In our example the variables how often they cuss during the day and how long they have been in Wayne are numerical variables. The data, or observed values, from the people on the variables yield a numerical response.
Numerical variables can be either discrete or continuous.
A way I like to think about the difference between discrete and continuous variables is to think of the number line. Each “mark” I have on the left might be a whole number (and I should have put more “marks” in).
If the variable can only take on the values of the marks then the variable is discrete. An example might be how many customers visited the store during the lunch hour. We could have had 0, or 1, or 2, or 3, and so on. (note: a statistic we might calculate might have a value that does not land on a mark – no big deal – the variable is still discrete.)

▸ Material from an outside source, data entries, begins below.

(** Lines 332 to 479. *)
Definition unistd_h_3 (k : pp unistd_line) : pp unistd_line := (
  #if (COr (Defined "__ARCH_WANT_TIME32_SYSCALLS") (CNot (BitsPerLong 32))) #then
    DEFINE "__NR_nanosleep" 101 ;;
    SC_3264 "__NR_nanosleep" "sys_nanosleep_time32" "sys_nanosleep" ;; End
  #endif
  DEFINE "__NR_getitimer" 102 ;;
  SC_COMP "__NR_getitimer" "sys_getitimer" "compat_sys_getitimer" ;;
  DEFINE "__NR_setitimer" 103 ;;
  SC_COMP "__NR_setitimer" "sys_setitimer" "compat_sys_setitimer" ;;
  DEFINE "__NR_kexec_load" 104 ;;
  SC_COMP "__NR_kexec_load" "sys_kexec_load" "compat_sys_kexec_load" ;;
  DEFINE "__NR_init_module" 105 ;;
  SYSCALL "__NR_init_module" "sys_init_module" ;;
  DEFINE "__NR_delete_module" 106 ;;
  SYSCALL "__NR_delete_module" "sys_delete_module" ;;
  DEFINE "__NR_timer_create" 107 ;;
  SC_COMP "__NR_timer_create" "sys_timer_create" "compat_sys_timer_create" ;;
  #if (COr (Defined "__ARCH_WANT_TIME32_SYSCALLS") (CNot (BitsPerLong 32))) #then
    DEFINE "__NR_timer_gettime" 108 ;;
    SC_3264 "__NR_timer_gettime" "sys_timer_gettime32" "sys_timer_gettime" ;; End
  #endif
  DEFINE "__NR_timer_getoverrun" 109 ;;
  SYSCALL "__NR_timer_getoverrun" "sys_timer_getoverrun" ;;
  #if (COr (Defined "__ARCH_WANT_TIME32_SYSCALLS") (CNot (BitsPerLong 32))) #then
    DEFINE "__NR_timer_settime" 110 ;;
    SC_3264 "__NR_timer_settime" "sys_timer_settime32" "sys_timer_settime" ;; End
  #endif
  DEFINE "__NR_timer_delete" 111 ;;
  SYSCALL "__NR_timer_delete" "sys_timer_delete" ;;
  #if (COr (Defined "__ARCH_WANT_TIME32_SYSCALLS") (CNot (BitsPerLong 32))) #then
    DEFINE "__NR_clock_settime" 112 ;;
    SC_3264 "__NR_clock_settime" "sys_clock_settime32" "sys_clock_settime" ;;
    DEFINE "__NR_clock_gettime" 113 ;;
    SC_3264 "__NR_clock_gettime" "sys_clock_gettime32" "sys_clock_gettime" ;;
    DEFINE "__NR_clock_getres" 114 ;;
    SC_3264 "__NR_clock_getres" "sys_clock_getres_time32" "sys_clock_getres" ;;
    DEFINE "__NR_clock_nanosleep" 115 ;;
    SC_3264 "__NR_clock_nanosleep" "sys_clock_nanosleep_time32" "sys_clock_nanosleep" ;; End
  #endif
  DEFINE "__NR_syslog" 116 ;;
  SYSCALL "__NR_syslog" "sys_syslog" ;;
  DEFINE "__NR_ptrace" 117 ;;
  SYSCALL "__NR_ptrace" "sys_ptrace" ;;
  DEFINE "__NR_sched_setparam" 118 ;;
  SYSCALL "__NR_sched_setparam" "sys_sched_setparam" ;;
  DEFINE "__NR_sched_setscheduler" 119 ;;
  SYSCALL "__NR_sched_setscheduler" "sys_sched_setscheduler" ;;
  DEFINE "__NR_sched_getscheduler" 120 ;;
  SYSCALL "__NR_sched_getscheduler" "sys_sched_getscheduler" ;;
  DEFINE "__NR_sched_getparam" 121 ;;
  SYSCALL "__NR_sched_getparam" "sys_sched_getparam" ;;
  DEFINE "__NR_sched_setaffinity" 122 ;;
  SC_COMP "__NR_sched_setaffinity" "sys_sched_setaffinity" "compat_sys_sched_setaffinity" ;;
  DEFINE "__NR_sched_getaffinity" 123 ;;
  SC_COMP "__NR_sched_getaffinity" "sys_sched_getaffinity" "compat_sys_sched_getaffinity" ;;
  DEFINE "__NR_sched_yield" 124 ;;
  SYSCALL "__NR_sched_yield" "sys_sched_yield" ;;
  DEFINE "__NR_sched_get_priority_max" 125 ;;
  SYSCALL "__NR_sched_get_priority_max" "sys_sched_get_priority_max" ;;
  DEFINE "__NR_sched_get_priority_min" 126 ;;
  SYSCALL "__NR_sched_get_priority_min" "sys_sched_get_priority_min" ;;
  #if (COr (Defined "__ARCH_WANT_TIME32_SYSCALLS") (CNot (BitsPerLong 32))) #then
    DEFINE "__NR_sched_rr_get_interval" 127 ;;
    SC_3264 "__NR_sched_rr_get_interval" "sys_sched_rr_get_interval_time32" "sys_sched_rr_get_interval" ;; End
  #endif
  DEFINE "__NR_restart_syscall" 128 ;;
  SYSCALL "__NR_restart_syscall" "sys_restart_syscall" ;;
  DEFINE "__NR_kill" 129 ;;
  SYSCALL "__NR_kill" "sys_kill" ;;
  DEFINE "__NR_tkill" 130 ;;
  SYSCALL "__NR_tkill" "sys_tkill" ;;
  DEFINE "__NR_tgkill" 131 ;;
  SYSCALL "__NR_tgkill" "sys_tgkill" ;;
  DEFINE "__NR_sigaltstack" 132 ;;
  SC_COMP "__NR_sigaltstack" "sys_sigaltstack" "compat_sys_sigaltstack" ;;
  DEFINE "__NR_rt_sigsuspend" 133 ;;
  SC_COMP "__NR_rt_sigsuspend" "sys_rt_sigsuspend" "compat_sys_rt_sigsuspend" ;;
  DEFINE "__NR_rt_sigaction" 134 ;;
  SC_COMP "__NR_rt_sigaction" "sys_rt_sigaction" "compat_sys_rt_sigaction" ;;
  DEFINE "__NR_rt_sigprocmask" 135 ;;
  SC_COMP "__NR_rt_sigprocmask" "sys_rt_sigprocmask" "compat_sys_rt_sigprocmask" ;;
  DEFINE "__NR_rt_sigpending" 136 ;;
  SC_COMP "__NR_rt_sigpending" "sys_rt_sigpending" "compat_sys_rt_sigpending" ;;
  #if (COr (Defined "__ARCH_WANT_TIME32_SYSCALLS") (CNot (BitsPerLong 32))) #then
    DEFINE "__NR_rt_sigtimedwait" 137 ;;
    SC_COMP_3264 "__NR_rt_sigtimedwait" "sys_rt_sigtimedwait_time32" "sys_rt_sigtimedwait" "compat_sys_rt_sigtimedwait_time32" ;; End
  #endif
  DEFINE "__NR_rt_sigqueueinfo" 138 ;;
  SC_COMP "__NR_rt_sigqueueinfo" "sys_rt_sigqueueinfo" "compat_sys_rt_sigqueueinfo" ;;
  DEFINE "__NR_rt_sigreturn" 139 ;;
  SC_COMP "__NR_rt_sigreturn" "sys_rt_sigreturn" "compat_sys_rt_sigreturn" ;;
  DEFINE "__NR_setpriority" 140 ;;
  SYSCALL "__NR_setpriority" "sys_setpriority" ;;
  DEFINE "__NR_getpriority" 141 ;;
  SYSCALL "__NR_getpriority" "sys_getpriority" ;;
  DEFINE "__NR_reboot" 142 ;;
  SYSCALL "__NR_reboot" "sys_reboot" ;;
  DEFINE "__NR_setregid" 143 ;;
  SYSCALL "__NR_setregid" "sys_setregid" ;;
  DEFINE "__NR_setgid" 144 ;;
  SYSCALL "__NR_setgid" "sys_setgid" ;;
  DEFINE "__NR_setreuid" 145 ;;
  SYSCALL "__NR_setreuid" "sys_setreuid" ;;
  DEFINE "__NR_setuid" 146 ;;
  SYSCALL "__NR_setuid" "sys_setuid" ;;
  DEFINE "__NR_setresuid" 147 ;;
  SYSCALL "__NR_setresuid" "sys_setresuid" ;;
  DEFINE "__NR_getresuid" 148 ;;
  SYSCALL "__NR_getresuid" "sys_getresuid" ;;
  DEFINE "__NR_setresgid" 149 ;;
  SYSCALL "__NR_setresgid" "sys_setresgid" ;;
  DEFINE "__NR_getresgid" 150 ;;
  SYSCALL "__NR_getresgid" "sys_getresgid" ;;
  DEFINE "__NR_setfsuid" 151 ;;
  SYSCALL "__NR_setfsuid" "sys_setfsuid" ;;
  DEFINE "__NR_setfsgid" 152 ;;
  SYSCALL "__NR_setfsgid" "sys_setfsgid" ;;
  DEFINE "__NR_times" 153 ;;
  SC_COMP "__NR_times" "sys_times" "compat_sys_times" ;;
  DEFINE "__NR_setpgid" 154 ;;
  SYSCALL "__NR_setpgid" "sys_setpgid" ;;
  DEFINE "__NR_getpgid" 155 ;;
  SYSCALL "__NR_getpgid" "sys_getpgid" ;;
  DEFINE "__NR_getsid" 156 ;;
  SYSCALL "__NR_getsid" "sys_getsid" ;; k)%pp.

Still thinking about the number line on the previous screen, continuous variables might have values at the marks, but may also have values off the marks. For example maybe the store has a fountain pop machine and we are interested in how many ounces are sold during the lunch hour. Examples might include, 6, 10 or 122.376589872 ounces.
If all the number line, even between marks, can be possible values for a variable then the variable is continuous. Note: we have a hard time measuring ounces of pop as closely as I suggested, but the idea is sound and the variable would be continuous. The example from the faculty research has a question about how long they have been in Wayne. That really is a continuous variable, although for practical reasons we do not calculate the time down to the last second. We might round to years.